| WHAT TO PRODUCE |
The answer must consist of every line from the entries below that contains the word "allowOrigin".

| INPUT MATERIAL |

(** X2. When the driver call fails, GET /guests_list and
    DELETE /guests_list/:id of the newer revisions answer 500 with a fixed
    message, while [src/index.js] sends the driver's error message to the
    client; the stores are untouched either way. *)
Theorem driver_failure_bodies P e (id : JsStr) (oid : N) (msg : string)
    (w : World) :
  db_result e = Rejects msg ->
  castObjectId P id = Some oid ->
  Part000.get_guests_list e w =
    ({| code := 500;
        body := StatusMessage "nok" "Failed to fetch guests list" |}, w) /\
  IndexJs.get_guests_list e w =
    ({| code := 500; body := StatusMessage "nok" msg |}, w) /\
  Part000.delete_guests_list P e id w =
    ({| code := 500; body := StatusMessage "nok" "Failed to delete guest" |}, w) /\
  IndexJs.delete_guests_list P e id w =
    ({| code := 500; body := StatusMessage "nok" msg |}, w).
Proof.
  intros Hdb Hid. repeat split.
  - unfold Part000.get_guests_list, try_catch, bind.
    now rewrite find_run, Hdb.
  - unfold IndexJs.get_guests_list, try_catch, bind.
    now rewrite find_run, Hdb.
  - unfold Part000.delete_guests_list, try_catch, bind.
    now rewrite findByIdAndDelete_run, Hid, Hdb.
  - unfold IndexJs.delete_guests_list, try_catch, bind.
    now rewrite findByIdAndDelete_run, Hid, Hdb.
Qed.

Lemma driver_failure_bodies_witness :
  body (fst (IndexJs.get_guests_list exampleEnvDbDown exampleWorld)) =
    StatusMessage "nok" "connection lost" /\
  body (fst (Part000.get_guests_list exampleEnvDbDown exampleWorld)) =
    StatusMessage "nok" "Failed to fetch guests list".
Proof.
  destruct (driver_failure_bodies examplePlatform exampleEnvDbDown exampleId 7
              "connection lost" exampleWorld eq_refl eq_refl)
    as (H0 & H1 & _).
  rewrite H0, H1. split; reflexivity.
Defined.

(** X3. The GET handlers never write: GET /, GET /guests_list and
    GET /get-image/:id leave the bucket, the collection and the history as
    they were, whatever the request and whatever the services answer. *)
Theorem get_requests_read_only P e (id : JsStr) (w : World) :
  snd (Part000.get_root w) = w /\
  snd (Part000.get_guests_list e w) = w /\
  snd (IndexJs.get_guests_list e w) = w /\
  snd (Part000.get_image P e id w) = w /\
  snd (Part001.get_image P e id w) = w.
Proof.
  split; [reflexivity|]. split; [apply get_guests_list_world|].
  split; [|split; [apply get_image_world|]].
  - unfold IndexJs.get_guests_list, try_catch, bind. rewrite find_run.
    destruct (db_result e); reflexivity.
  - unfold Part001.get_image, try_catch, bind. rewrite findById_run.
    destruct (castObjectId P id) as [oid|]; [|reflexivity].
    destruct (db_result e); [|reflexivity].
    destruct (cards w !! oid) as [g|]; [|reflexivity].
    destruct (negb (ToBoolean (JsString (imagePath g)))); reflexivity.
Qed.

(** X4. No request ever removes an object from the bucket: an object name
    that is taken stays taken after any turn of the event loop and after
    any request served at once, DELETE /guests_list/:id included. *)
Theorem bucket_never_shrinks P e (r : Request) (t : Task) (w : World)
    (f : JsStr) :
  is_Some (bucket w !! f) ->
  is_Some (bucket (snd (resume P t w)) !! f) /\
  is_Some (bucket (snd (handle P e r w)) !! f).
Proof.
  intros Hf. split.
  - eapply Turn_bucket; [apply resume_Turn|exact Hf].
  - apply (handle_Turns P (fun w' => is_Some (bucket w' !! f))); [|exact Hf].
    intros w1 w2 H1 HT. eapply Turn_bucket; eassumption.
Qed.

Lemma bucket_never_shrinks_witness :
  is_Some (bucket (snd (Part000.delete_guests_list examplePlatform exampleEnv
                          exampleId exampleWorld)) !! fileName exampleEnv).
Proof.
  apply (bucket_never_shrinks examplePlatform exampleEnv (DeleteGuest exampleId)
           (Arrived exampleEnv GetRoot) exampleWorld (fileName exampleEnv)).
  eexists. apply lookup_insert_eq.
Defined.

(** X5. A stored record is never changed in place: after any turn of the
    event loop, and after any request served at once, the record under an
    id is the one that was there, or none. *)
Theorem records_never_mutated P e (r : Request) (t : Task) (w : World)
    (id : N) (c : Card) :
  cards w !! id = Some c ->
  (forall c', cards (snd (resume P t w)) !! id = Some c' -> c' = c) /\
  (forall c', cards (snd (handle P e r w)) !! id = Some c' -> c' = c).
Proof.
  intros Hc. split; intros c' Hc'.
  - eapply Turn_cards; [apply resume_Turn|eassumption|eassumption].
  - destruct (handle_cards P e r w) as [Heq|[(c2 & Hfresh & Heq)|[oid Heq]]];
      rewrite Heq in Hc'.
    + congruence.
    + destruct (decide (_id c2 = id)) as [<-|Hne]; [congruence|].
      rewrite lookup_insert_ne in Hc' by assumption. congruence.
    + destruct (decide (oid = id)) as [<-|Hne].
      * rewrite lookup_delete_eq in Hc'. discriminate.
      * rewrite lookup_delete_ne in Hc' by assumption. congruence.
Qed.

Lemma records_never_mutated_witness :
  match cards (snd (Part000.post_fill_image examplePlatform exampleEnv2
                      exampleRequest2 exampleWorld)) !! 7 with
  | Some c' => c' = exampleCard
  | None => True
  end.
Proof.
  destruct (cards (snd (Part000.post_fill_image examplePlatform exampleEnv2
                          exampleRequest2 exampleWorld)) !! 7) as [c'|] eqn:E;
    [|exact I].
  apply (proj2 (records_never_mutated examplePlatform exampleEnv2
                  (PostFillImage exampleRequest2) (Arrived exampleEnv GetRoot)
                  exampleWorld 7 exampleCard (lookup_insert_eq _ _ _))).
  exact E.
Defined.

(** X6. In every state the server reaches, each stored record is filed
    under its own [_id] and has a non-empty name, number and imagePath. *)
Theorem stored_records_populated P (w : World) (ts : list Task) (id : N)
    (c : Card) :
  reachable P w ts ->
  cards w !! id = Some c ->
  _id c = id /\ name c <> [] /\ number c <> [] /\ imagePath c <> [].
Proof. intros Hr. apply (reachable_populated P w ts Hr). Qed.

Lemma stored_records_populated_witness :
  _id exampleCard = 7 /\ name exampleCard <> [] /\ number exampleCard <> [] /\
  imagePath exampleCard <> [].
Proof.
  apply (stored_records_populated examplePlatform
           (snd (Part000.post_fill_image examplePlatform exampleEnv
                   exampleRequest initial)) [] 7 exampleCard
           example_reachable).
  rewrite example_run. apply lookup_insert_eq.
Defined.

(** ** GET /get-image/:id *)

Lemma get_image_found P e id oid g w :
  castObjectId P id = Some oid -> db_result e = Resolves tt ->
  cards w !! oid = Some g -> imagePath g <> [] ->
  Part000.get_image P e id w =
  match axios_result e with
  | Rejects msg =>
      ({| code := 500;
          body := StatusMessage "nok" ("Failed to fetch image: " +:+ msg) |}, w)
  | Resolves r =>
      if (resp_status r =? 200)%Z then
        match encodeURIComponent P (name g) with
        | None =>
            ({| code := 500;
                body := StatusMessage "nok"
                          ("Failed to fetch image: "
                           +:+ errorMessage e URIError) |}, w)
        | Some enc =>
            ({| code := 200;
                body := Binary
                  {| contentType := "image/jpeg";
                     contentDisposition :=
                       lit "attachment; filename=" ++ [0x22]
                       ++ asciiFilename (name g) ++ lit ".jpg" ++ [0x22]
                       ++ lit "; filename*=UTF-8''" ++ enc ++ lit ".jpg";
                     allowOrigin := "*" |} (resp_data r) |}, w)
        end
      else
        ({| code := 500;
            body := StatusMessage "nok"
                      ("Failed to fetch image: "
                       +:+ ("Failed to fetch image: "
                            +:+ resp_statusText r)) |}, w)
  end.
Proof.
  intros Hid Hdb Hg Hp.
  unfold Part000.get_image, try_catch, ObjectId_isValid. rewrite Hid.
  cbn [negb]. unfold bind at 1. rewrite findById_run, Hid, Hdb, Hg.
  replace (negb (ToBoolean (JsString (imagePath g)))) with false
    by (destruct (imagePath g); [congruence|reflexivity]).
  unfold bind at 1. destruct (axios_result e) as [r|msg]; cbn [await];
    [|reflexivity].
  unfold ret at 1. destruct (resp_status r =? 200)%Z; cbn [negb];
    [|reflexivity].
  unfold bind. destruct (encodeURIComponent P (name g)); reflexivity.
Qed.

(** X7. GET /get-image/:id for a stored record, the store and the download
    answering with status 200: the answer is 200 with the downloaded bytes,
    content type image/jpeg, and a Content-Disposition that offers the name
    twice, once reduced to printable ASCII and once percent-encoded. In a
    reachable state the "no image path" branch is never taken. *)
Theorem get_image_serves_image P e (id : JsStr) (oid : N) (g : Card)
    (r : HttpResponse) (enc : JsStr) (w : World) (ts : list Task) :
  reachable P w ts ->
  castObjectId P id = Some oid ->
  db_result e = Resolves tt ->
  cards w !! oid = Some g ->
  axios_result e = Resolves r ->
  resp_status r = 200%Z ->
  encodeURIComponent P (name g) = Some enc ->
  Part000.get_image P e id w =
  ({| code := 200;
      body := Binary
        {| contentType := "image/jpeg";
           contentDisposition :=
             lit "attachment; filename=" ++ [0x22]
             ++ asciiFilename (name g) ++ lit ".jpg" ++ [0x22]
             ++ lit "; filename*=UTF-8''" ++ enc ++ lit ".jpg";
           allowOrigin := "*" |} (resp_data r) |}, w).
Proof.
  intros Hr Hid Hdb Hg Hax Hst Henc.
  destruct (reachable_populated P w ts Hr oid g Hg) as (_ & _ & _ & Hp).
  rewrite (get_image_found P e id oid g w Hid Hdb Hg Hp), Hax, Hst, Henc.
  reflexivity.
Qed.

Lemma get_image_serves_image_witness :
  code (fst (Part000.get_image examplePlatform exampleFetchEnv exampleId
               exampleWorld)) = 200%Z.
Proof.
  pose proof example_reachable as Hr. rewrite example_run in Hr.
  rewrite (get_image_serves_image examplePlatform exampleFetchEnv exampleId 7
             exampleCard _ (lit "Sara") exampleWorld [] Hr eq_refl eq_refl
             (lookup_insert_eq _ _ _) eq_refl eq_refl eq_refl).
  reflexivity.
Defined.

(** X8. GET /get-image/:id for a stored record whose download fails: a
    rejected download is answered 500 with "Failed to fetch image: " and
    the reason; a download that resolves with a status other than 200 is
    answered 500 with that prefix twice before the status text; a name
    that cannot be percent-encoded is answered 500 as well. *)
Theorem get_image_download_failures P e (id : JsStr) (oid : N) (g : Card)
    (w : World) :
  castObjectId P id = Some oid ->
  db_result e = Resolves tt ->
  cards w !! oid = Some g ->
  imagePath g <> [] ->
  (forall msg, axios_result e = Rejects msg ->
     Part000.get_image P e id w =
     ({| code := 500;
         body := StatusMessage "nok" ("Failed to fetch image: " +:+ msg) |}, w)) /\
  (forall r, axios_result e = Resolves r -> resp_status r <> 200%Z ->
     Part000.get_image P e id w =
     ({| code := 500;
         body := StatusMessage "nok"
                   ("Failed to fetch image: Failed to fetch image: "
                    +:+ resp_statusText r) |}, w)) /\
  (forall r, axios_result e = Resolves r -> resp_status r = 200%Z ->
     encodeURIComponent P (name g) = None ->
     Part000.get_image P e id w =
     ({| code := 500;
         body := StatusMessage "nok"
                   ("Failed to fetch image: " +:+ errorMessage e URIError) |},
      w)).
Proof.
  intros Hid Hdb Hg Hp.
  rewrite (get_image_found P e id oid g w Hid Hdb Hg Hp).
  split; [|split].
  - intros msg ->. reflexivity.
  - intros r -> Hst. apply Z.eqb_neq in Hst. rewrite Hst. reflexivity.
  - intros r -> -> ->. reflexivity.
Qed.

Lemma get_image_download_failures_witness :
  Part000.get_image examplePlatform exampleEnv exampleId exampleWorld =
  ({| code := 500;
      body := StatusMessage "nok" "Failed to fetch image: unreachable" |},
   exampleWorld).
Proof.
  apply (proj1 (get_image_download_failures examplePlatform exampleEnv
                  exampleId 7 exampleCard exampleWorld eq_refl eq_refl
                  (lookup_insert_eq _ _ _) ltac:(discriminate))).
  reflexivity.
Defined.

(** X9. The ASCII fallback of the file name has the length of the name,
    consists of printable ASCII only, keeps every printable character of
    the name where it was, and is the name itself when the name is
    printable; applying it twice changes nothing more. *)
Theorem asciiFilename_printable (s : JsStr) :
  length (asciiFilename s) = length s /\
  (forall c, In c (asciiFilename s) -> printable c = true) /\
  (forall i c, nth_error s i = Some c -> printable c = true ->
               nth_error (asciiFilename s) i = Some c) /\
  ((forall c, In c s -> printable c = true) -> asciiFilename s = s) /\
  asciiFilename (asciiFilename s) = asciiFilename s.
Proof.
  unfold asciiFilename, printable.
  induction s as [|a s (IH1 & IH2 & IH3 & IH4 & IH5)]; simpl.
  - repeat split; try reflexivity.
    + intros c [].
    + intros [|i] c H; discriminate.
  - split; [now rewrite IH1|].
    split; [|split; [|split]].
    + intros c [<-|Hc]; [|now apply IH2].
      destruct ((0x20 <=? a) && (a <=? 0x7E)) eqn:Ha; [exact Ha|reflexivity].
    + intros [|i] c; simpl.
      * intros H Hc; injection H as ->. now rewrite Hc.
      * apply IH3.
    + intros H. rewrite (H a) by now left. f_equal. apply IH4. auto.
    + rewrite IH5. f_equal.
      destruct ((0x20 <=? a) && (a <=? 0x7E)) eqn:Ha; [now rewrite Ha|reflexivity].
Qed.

| ANSWER BOX |
                     allowOrigin := "*" |} (resp_data r) |}, w)
           allowOrigin := "*" |} (resp_data r) |}, w).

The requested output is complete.